La Tunisie est confrontée à de multiples défis économiques et sociaux après la suspension du parlement et la destitution du Premier ministre. L’état d’urgence actuel pourrait alimenter les troubles politiques et la violence dans le pays. Dans cet extrait de la Watch List 2022, Crisis Group exhorte l’UE et ses Etats membres à maintenir la coopération bilatérale avec la Tunisie et à offrir de nouvelles incitations économiques.
Un rapport de Crisis Group
Le 25 juillet 2021, le président Kais Saïed invoque l’article 80 de la Constitution pour suspendre le parlement, limoger le chef du gouvernement et consolider son emprise sur le pouvoir, mettant ainsi en place un régime d’exception qui expose la Tunisie à un risque d’instabilité chronique sans précédent. En effet, les défis économiques et sociaux sont immenses et les attentes populaires démesurées, alors que les moyens pour relever ces défis et satisfaire ces attentes demeurent très limités. Les pressions étrangères et les surenchères populistes pourraient aggraver la polarisation politique entre pro- et anti-Saïed et pousser le chef de l’Etat vers des dérive répressives et populistes plus importantes.

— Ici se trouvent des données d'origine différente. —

(** * radosgw_exporter: the collection pass of [RADOSGWCollector]

    A shallow embedding of [Collect] (the Prometheus collector of the RADOS
    Gateway exporter) and the properties of one collection pass: the usage
    aggregation, the walk over the users, the health and duration
    measurements.

    Conventions of the embedding.
    - The admin API client is an external collaborator; one pass sees it as
      a read-only oracle ([Client]): a result or an error for each query.
    - Go's [uint64] is [N]; Go's [int] and [int64] are [Z] with the 64-bit
      two's-complement wrap-around written out ([wrap_int64]).
    - Go's [float64] values that the pass computes are all integer valued
      (conversions of integers, their sums, and the constants 0 and 1); they
      are modelled by the integer they denote, and every conversion and
      addition rounds to 53 significant bits, to nearest, ties to even
      ([round_float64]).  The exponent range of binary64 is not modelled: a
      sum would need more than 2^960 records to leave it.
    - The wall-clock duration is real time and is kept symbolic ([Elapsed]);
      the log records of the pass are not modelled.
    - [MustNewConstMetric] panics when the label values do not fit the
      descriptor or are not valid UTF-8, and so does the dereference of a nil
      listing: a pass is a sequence of steps that stops at the first panic
      ([run]), after which the two deferred sends still run and the panic
      leaves [Collect] ([Panics]).
    - Go ranges over a map in an unspecified order: the order in which the
      aggregate is read back is an input of the pass ([RangeOrder]). *)

From Stdlib Require Import ZArith NArith Lia.
From Stdlib Require Import Floats.SpecFloat.
From stdpp Require Import base decidable option list gmap fin_maps strings.

Local Open Scope Z_scope.

(** ** Numbers *)

(** An integer-valued binary64 number, denoted by its integer. *)
Abbreviation float64 := Z.

(** Rounding of an integer to binary64: the 53 leading bits are kept, the
    rest is rounded to nearest, ties to even. *)
Definition round_float64 (z : Z) : float64 :=
  let a := Z.abs z in
  let e := Z.log2 a - 52 in
  if e <=? 0 then z
  else
    let q := a / 2 ^ e in
    let r := a mod 2 ^ e in
    let half := 2 ^ (e - 1) in
    let q' := if r <? half then q
              else if half <? r then q + 1
              else if Z.even q then q else q + 1 in
    Z.sgn z * (q' * 2 ^ e).

(** [float64(n)] for [n : uint64]. *)
Definition float64_of_uint64 (n : N) : float64 := round_float64 (Z.of_N n).

(** [float64(z)] for [z : int64] (and [int], 64 bits wide on the targets of
    the container build). *)
Definition float64_of_int64 (z : Z) : float64 := round_float64 z.

(** [x + y] on float64. *)
Definition fadd (x y : float64) : float64 := round_float64 (x + y).

(** Two's-complement wrap-around of a 64-bit signed integer. *)
Definition wrap_int64 (z : Z) : Z := (z + 2 ^ 63) mod 2 ^ 64 - 2 ^ 63.

(** [a * b] on [int]. *)
Definition int_mul (a b : Z) : Z := wrap_int64 (a * b).

(** The integer denoted by a number of the IEEE 754 specification of the
    Standard Library, when it is an integer; used to compare
    [round_float64] and [fadd] with that specification. *)
Definition Z_of_spec_float (f : spec_float) : option Z :=
  match f with
  | S754_zero _ => Some 0
  | S754_finite s m e =>
      let v := if 0 <=? e then Z.pos m * 2 ^ e else Z.pos m / 2 ^ (- e) in
      Some (if s then - v else v)
  | _ => None
  end.

Definition binary64_of_Z (z : Z) : spec_float := binary_normalize 53 1024 z 0 false.

Definition binary64_add (x y : Z) : spec_float :=
  SFadd 53 1024 (binary64_of_Z x) (binary64_of_Z y).

(** ** Results of the admin API *)

Definition error := string.

Inductive result (A : Type) : Type :=
  | Ok (a : A)
  | Err (e : error).
Arguments Ok {A} a.
Arguments Err {A} e.

Definition failed {A} (r : result A) : Prop :=
  match r with Ok _ => False | Err _ => True end.

#[global] Instance failed_dec {A} (r : result A) : Decision (failed r) :=
  match r with Ok _ => False_dec | Err _ => True_dec end.

(** The response types of go-ceph's [rgw/admin] package, with the fields
    that [Collect] reads. An optional field is a pointer in Go ([nil] when
    the gateway omits it). *)
Module admin.

Record UsageCategory := {
  Category : string;
  BytesSent : N;
  BytesReceived : N;
  Ops : N;
  SuccessfulOps : N;
}.

Record UsageBucket := {
  Bucket : string;
  Categories : list UsageCategory;
}.

Record UsageEntry := {
  User : string;
  Buckets : list UsageBucket;
}.

Record Usage := { Entries : list UsageEntry }.

Record UserStat := {
  Size : option N;
  NumObjects : option N;
}.

Record QuotaSpec := {
  Enabled : option bool;
  MaxSizeKb : option Z;
  MaxObjects : option Z;
}.

Record UserInfo := {
  ID : string;
  BucketQuota : QuotaSpec;
  UserQuota : QuotaSpec;
  Stat : UserStat;
}.

Record RgwMain := {
  SizeActual : option N;
  RgwMain_NumObjects : option N;
}.

Record BucketInfo := {
  BucketInfo_Bucket : string;
  Owner : string;
  Usage_RgwMain : RgwMain;
}.

End admin.

(** The client, as one pass sees it. [GetUsers] returns a pointer to the
    list of identifiers, which is nil ([None]) when the gateway answers
    null. *)
Record Client := {
  GetUsage : result admin.Usage;
  GetUsers : result (option (list string));
  GetUser : string → result admin.UserInfo;
  ListUsersBucketsWithStat : string → result (list admin.BucketInfo);
}.

(** ** The collector *)

(** [usageMetricKey]: unique key for usage metric aggregation. *)
Record usageMetricKey := {
  bucket : string;
  owner : string;
  category : string;
  store_label : string;
}.

(** [usageMetricValues]: aggregated metric values. *)
Record usageMetricValues := {
  ops : float64;
  successfulOps : float64;
  bytesSent : float64;
  bytesReceived : float64;
}.

#[global] Instance usageMetricKey_eq_dec : EqDecision usageMetricKey.
Proof. solve_decision. Defined.

Definition usageMetricKey_to_tuple (k : usageMetricKey) : string * string * string * string :=
  (bucket k, owner k, category k, store_label k).

Definition usageMetricKey_of_tuple (t : string * string * string * string) : usageMetricKey :=
  let '(b, o, c, s) := t in
  {| bucket := b; owner := o; category := c; store_label := s |}.

#[global] Instance usageMetricKey_countable : Countable usageMetricKey :=
  inj_countable' usageMetricKey_to_tuple usageMetricKey_of_tuple
    (λ k, match k with Build_usageMetricKey _ _ _ _ => eq_refl end).

(** The metric descriptors of the collector. *)
Module Desc.
Inductive t :=
  | ops | successfulOps | bytesSent | bytesReceived
  | bucketUsageBytes | bucketUsageObjects
  | userTotalBytes | userTotalObjects
  | userQuotaEnabled | userQuotaMaxSizeBytes | userQuotaMaxObjects
  | userBucketQuotaEnabled | userBucketQuotaMaxSizeBytes | userBucketQuotaMaxObjects
  | scrapeDurationSeconds | up.

#[global] Instance eq_dec : EqDecision t.
Proof. solve_decision. Defined.
End Desc.

(** ** The descriptors, as [NewRADOSGWCollector] builds them *)

Definition bucketLabels : list string := ["bucket"; "owner"; "category"; "store"].

Definition userLabels : list string := ["user"; "store"].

Ces développements pourraient attiser des tensions déjà élevées et accroitre les risques d’instabilité politique.
En tant que principal partenaire commercial de la Tunisie, et conformément à sa politique européenne de voisinage, à travers laquelle elle apporte un soutien financier important, l’Union Européenne (UE) devrait :
- Continuer la coopération bilatérale telle que prévue par l’instrument de voisinage, de développement et de coopération internationale (NDICI) pour la période 2021-2027. Tout particulièrement, l’UE devrait privilégier au sein du programme indicatif pluriannuel (MIP) les activités permettant de s’attaquer aux principales causes du mécontentement populaire (clientélisme, inégalités régionales, marasme économique et crise de confiance envers les institutions et les partis politiques), qui a contribué à justifier la mise en place de l’état d’exception. L’UE devrait également favoriser les programmes de coopération permettant d’aider les pouvoirs publics à rendre l’économie et l’accès au crédit plus inclusifs pour les habitants originaires de l’intérieur du pays, à éliminer les dispositifs juridiques répressifs et privatifs de liberté, notamment dans le domaine économique, et à introduire des règles précises de nomination dans la haute fonction publique pour clarifier les relations entre l’Etat et les formations politiques.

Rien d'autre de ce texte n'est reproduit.